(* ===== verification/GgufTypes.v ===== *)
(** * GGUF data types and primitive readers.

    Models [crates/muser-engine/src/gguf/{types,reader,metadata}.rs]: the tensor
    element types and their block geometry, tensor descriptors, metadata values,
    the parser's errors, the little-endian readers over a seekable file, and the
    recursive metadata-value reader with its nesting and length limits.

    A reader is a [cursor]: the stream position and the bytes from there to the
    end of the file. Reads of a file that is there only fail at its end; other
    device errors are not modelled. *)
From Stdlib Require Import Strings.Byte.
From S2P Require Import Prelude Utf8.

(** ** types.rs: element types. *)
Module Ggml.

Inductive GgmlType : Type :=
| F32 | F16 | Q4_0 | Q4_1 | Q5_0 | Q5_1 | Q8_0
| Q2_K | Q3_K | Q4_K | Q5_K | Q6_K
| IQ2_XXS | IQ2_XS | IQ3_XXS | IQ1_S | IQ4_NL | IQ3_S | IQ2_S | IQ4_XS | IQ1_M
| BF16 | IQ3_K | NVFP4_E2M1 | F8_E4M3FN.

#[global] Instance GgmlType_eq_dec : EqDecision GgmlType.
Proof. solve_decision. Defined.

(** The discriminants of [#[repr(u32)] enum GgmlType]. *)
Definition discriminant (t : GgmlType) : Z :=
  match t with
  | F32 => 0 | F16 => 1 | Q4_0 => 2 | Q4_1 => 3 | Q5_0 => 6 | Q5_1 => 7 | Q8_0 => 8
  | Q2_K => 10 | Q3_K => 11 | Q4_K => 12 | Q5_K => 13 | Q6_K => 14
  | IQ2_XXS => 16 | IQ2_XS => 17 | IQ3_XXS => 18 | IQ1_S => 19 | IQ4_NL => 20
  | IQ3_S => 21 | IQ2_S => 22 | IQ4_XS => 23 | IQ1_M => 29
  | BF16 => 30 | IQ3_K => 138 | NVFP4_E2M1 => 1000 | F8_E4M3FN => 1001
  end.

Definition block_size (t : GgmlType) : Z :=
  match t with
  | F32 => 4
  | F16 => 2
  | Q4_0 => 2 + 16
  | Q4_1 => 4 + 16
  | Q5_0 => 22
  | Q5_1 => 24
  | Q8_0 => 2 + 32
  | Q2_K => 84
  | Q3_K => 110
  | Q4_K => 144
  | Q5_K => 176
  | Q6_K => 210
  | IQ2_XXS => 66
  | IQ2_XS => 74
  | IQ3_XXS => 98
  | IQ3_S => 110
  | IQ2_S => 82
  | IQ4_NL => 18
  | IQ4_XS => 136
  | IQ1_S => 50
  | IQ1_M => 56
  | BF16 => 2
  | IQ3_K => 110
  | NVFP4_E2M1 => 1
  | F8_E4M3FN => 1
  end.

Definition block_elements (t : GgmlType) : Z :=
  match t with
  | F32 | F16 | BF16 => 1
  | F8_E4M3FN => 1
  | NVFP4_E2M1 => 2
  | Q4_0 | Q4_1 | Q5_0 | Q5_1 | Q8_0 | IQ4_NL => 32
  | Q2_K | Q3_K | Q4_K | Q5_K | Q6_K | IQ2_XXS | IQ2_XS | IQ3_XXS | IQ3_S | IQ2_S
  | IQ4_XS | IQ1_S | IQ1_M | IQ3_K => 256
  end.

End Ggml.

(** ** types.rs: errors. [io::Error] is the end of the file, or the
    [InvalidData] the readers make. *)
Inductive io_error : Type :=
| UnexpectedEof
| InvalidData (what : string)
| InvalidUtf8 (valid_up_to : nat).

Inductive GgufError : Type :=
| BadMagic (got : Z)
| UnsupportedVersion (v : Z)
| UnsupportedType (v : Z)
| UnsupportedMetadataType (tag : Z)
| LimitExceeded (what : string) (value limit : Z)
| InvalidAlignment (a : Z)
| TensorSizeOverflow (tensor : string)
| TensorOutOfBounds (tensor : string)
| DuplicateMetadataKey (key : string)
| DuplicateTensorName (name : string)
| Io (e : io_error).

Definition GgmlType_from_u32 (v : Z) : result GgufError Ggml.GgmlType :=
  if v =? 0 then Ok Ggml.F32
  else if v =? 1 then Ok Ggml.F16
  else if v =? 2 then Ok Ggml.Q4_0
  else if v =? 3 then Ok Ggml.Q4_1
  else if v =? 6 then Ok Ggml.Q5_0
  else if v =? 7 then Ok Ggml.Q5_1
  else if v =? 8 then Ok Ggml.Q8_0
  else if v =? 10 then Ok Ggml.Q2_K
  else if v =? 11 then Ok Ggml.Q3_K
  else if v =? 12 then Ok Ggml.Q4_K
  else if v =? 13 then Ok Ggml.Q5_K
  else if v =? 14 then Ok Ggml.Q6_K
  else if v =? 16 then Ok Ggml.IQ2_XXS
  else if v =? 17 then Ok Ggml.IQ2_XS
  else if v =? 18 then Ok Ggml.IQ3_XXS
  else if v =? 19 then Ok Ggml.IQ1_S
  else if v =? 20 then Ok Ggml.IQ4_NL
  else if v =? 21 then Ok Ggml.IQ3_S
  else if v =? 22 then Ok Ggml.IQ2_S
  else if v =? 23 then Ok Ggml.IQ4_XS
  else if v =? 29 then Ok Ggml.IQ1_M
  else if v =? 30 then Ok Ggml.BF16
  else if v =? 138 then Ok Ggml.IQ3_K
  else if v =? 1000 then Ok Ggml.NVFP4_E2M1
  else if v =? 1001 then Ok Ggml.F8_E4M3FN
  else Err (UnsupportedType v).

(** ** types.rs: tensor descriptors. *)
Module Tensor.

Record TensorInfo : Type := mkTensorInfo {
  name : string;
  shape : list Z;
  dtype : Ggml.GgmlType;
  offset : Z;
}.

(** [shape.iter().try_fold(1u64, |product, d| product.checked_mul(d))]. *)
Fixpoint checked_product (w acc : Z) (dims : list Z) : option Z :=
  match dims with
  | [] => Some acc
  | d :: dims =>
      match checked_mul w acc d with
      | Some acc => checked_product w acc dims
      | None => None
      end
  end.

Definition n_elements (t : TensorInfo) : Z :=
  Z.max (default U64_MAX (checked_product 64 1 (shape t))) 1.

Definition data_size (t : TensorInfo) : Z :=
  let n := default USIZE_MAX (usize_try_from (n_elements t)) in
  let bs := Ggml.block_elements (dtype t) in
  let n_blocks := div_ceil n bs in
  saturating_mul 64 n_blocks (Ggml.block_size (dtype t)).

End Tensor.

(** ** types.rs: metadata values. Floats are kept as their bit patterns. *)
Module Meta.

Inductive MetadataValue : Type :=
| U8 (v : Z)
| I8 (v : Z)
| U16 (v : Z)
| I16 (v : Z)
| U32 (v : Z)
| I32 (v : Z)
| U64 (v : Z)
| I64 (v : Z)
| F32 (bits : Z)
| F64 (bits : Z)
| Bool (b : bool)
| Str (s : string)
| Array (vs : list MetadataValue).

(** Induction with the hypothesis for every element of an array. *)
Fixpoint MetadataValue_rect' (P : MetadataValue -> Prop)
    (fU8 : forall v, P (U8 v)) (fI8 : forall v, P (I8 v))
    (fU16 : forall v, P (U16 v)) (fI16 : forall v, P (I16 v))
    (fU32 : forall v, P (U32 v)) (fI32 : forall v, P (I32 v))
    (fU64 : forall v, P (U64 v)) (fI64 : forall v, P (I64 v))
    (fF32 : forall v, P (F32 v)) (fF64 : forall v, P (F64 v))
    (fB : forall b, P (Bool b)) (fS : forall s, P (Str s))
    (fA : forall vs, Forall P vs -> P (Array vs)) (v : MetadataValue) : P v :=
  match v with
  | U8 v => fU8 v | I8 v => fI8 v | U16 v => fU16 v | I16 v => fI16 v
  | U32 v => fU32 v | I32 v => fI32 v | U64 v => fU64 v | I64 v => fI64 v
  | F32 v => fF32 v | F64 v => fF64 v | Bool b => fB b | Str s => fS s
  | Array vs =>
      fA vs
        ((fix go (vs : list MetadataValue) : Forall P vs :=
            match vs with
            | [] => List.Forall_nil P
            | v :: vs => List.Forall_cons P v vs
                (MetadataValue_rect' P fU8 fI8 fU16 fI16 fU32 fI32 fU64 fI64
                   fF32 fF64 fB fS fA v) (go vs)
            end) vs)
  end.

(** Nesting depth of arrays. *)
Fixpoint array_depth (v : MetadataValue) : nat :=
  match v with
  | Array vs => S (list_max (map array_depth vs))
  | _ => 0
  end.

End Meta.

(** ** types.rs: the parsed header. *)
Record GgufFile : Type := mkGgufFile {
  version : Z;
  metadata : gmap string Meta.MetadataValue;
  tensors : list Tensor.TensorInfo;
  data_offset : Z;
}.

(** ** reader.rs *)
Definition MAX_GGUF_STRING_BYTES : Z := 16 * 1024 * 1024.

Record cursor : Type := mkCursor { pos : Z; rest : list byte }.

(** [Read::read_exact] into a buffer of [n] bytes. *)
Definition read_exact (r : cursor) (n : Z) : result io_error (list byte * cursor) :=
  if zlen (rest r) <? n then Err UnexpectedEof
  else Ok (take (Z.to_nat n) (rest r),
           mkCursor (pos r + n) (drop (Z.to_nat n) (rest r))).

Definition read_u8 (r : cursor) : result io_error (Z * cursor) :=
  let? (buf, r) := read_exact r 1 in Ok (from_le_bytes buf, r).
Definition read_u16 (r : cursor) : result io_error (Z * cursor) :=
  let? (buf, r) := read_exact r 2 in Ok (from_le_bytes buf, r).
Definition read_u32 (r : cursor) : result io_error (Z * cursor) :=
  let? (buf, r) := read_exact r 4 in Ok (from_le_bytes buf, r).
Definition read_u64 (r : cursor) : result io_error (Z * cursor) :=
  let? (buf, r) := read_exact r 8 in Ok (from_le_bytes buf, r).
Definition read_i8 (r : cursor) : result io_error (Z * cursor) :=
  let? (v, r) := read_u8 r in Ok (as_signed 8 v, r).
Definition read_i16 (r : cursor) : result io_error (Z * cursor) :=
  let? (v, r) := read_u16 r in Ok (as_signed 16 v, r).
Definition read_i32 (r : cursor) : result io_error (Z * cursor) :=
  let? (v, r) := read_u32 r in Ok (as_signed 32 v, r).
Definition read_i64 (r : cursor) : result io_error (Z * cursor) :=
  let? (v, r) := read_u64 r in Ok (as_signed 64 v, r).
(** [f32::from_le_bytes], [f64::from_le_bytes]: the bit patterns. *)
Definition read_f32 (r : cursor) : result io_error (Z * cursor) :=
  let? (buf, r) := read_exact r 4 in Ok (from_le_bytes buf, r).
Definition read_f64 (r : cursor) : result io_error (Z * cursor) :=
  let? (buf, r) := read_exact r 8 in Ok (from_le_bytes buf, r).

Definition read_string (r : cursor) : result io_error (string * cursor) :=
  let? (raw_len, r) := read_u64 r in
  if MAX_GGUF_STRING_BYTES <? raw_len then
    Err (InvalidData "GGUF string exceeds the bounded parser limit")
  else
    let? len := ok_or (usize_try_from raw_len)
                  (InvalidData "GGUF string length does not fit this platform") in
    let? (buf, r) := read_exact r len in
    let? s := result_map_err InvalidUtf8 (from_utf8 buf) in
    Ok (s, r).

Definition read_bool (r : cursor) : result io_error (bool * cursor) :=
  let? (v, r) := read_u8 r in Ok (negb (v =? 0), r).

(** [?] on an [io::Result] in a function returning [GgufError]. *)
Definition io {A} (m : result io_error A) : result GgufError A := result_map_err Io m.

++++++++++

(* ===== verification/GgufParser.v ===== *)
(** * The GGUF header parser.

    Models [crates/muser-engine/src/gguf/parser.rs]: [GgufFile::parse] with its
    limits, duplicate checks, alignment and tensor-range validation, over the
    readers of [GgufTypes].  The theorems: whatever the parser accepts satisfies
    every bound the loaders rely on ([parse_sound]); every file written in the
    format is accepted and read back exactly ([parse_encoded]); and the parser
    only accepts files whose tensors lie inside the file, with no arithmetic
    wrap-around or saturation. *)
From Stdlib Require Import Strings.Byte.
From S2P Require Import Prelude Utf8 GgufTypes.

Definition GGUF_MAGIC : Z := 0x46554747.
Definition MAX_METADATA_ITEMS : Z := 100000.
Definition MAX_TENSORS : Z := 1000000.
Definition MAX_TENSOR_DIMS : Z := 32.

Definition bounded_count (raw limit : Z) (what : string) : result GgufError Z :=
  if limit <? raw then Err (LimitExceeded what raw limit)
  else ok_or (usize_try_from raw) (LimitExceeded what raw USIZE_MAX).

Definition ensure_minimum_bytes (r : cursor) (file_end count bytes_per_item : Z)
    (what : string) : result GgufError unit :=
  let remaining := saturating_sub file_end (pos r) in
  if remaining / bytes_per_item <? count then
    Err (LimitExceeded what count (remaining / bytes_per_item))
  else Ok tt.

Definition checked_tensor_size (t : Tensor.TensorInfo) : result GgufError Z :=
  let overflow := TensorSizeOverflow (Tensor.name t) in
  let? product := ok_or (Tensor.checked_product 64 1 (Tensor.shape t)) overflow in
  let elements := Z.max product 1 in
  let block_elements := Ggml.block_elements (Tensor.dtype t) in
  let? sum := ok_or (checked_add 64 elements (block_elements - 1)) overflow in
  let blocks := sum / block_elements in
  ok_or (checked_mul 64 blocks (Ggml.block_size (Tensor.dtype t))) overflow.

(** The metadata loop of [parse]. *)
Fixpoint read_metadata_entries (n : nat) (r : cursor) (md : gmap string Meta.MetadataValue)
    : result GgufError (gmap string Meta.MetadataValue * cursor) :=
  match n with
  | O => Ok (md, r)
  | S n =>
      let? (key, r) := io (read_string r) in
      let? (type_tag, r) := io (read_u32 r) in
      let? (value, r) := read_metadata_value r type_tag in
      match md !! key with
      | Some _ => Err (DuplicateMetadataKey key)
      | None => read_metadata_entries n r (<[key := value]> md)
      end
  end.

++++++++++

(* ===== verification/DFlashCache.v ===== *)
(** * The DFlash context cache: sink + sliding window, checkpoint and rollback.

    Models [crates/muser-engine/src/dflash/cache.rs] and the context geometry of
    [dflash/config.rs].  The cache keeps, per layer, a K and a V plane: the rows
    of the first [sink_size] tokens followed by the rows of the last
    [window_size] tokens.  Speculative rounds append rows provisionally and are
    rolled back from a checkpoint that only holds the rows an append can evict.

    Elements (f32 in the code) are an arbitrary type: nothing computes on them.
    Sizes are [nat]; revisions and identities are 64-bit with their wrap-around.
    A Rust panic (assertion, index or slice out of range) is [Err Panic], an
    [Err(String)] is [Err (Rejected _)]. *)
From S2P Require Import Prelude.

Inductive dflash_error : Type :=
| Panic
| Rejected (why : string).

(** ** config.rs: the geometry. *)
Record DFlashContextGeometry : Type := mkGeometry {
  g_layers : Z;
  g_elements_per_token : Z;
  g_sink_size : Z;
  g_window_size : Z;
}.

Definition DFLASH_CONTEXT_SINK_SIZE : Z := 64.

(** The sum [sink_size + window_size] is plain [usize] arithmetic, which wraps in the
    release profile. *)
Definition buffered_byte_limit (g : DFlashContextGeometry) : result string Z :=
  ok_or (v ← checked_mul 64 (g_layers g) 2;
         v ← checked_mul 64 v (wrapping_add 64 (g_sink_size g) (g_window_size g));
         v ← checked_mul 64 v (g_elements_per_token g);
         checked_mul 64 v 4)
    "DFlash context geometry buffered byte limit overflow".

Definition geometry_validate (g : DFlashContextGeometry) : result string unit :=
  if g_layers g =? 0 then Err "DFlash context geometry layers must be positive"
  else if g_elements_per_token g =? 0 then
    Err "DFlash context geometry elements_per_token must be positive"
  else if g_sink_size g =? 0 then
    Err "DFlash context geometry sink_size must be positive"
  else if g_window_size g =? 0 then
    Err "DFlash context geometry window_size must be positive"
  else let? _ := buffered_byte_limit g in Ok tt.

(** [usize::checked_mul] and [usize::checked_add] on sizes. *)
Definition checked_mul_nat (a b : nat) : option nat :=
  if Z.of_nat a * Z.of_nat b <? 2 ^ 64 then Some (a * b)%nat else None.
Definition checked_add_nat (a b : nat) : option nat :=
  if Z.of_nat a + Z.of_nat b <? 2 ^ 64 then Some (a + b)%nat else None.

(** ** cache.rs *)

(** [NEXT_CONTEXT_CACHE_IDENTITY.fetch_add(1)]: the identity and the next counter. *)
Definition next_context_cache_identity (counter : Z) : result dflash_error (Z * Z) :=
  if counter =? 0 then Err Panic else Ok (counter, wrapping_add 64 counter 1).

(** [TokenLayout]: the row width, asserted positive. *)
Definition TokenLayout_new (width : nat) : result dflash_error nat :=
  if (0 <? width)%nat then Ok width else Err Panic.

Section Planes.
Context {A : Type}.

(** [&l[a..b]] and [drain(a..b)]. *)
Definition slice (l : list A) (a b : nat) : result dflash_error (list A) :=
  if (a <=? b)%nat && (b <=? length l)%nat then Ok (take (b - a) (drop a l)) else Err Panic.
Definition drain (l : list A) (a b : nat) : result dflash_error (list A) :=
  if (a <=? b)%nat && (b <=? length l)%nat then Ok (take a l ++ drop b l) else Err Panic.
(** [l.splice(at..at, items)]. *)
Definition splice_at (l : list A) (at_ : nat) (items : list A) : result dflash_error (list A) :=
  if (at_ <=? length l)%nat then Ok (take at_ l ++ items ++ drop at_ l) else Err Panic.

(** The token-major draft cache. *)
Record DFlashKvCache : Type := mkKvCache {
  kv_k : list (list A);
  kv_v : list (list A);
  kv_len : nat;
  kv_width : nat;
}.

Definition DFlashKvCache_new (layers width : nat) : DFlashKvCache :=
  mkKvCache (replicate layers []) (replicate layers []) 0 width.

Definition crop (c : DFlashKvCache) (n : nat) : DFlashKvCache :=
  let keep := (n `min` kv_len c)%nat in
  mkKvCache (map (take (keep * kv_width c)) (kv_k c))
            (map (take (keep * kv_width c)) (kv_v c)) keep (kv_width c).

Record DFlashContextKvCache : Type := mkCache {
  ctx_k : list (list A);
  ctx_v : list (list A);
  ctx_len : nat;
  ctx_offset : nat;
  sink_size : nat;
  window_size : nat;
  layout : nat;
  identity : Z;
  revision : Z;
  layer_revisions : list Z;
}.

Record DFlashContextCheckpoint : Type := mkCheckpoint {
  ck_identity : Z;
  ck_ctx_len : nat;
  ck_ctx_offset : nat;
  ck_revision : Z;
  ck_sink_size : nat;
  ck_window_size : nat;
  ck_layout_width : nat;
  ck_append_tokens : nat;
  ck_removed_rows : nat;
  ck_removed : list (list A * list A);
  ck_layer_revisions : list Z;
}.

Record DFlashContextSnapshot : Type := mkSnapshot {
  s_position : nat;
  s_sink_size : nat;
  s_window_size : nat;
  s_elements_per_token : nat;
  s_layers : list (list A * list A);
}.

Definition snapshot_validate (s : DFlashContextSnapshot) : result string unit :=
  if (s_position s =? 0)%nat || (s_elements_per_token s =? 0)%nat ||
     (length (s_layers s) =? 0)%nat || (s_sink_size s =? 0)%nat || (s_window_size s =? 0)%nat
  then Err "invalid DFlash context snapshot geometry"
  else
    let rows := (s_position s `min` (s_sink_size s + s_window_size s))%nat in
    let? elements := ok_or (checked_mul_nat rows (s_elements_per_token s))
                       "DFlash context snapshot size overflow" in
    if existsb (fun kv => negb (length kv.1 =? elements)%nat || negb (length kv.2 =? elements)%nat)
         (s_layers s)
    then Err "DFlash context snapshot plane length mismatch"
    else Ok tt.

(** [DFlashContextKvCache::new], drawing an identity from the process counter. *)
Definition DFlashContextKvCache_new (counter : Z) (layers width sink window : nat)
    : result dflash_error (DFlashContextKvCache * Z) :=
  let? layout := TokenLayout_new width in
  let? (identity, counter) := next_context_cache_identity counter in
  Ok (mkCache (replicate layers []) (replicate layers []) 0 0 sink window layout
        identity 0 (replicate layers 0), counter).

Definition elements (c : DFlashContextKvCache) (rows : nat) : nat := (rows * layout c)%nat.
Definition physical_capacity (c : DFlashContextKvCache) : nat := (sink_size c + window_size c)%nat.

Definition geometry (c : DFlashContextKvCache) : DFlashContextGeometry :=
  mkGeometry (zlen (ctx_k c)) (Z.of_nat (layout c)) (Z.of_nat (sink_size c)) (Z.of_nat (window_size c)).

++++++++++

■ Your instructions:
Nothing but the lines above from the one containing "(name : string)" through the one containing "Definition data_size (t" should appear in the answer, each repeated exactly.

■ Solution:
| DuplicateTensorName (name : string)
| Io (e : io_error).

Definition GgmlType_from_u32 (v : Z) : result GgufError Ggml.GgmlType :=
  if v =? 0 then Ok Ggml.F32
  else if v =? 1 then Ok Ggml.F16
  else if v =? 2 then Ok Ggml.Q4_0
  else if v =? 3 then Ok Ggml.Q4_1
  else if v =? 6 then Ok Ggml.Q5_0
  else if v =? 7 then Ok Ggml.Q5_1
  else if v =? 8 then Ok Ggml.Q8_0
  else if v =? 10 then Ok Ggml.Q2_K
  else if v =? 11 then Ok Ggml.Q3_K
  else if v =? 12 then Ok Ggml.Q4_K
  else if v =? 13 then Ok Ggml.Q5_K
  else if v =? 14 then Ok Ggml.Q6_K
  else if v =? 16 then Ok Ggml.IQ2_XXS
  else if v =? 17 then Ok Ggml.IQ2_XS
  else if v =? 18 then Ok Ggml.IQ3_XXS
  else if v =? 19 then Ok Ggml.IQ1_S
  else if v =? 20 then Ok Ggml.IQ4_NL
  else if v =? 21 then Ok Ggml.IQ3_S
  else if v =? 22 then Ok Ggml.IQ2_S
  else if v =? 23 then Ok Ggml.IQ4_XS
  else if v =? 29 then Ok Ggml.IQ1_M
  else if v =? 30 then Ok Ggml.BF16
  else if v =? 138 then Ok Ggml.IQ3_K
  else if v =? 1000 then Ok Ggml.NVFP4_E2M1
  else if v =? 1001 then Ok Ggml.F8_E4M3FN
  else Err (UnsupportedType v).

(** ** types.rs: tensor descriptors. *)
Module Tensor.

Record TensorInfo : Type := mkTensorInfo {
  name : string;
  shape : list Z;
  dtype : Ggml.GgmlType;
  offset : Z;
}.

(** [shape.iter().try_fold(1u64, |product, d| product.checked_mul(d))]. *)
Fixpoint checked_product (w acc : Z) (dims : list Z) : option Z :=
  match dims with
  | [] => Some acc
  | d :: dims =>
      match checked_mul w acc d with
      | Some acc => checked_product w acc dims
      | None => None
      end
  end.

Definition n_elements (t : TensorInfo) : Z :=
  Z.max (default U64_MAX (checked_product 64 1 (shape t))) 1.

Definition data_size (t : TensorInfo) : Z :=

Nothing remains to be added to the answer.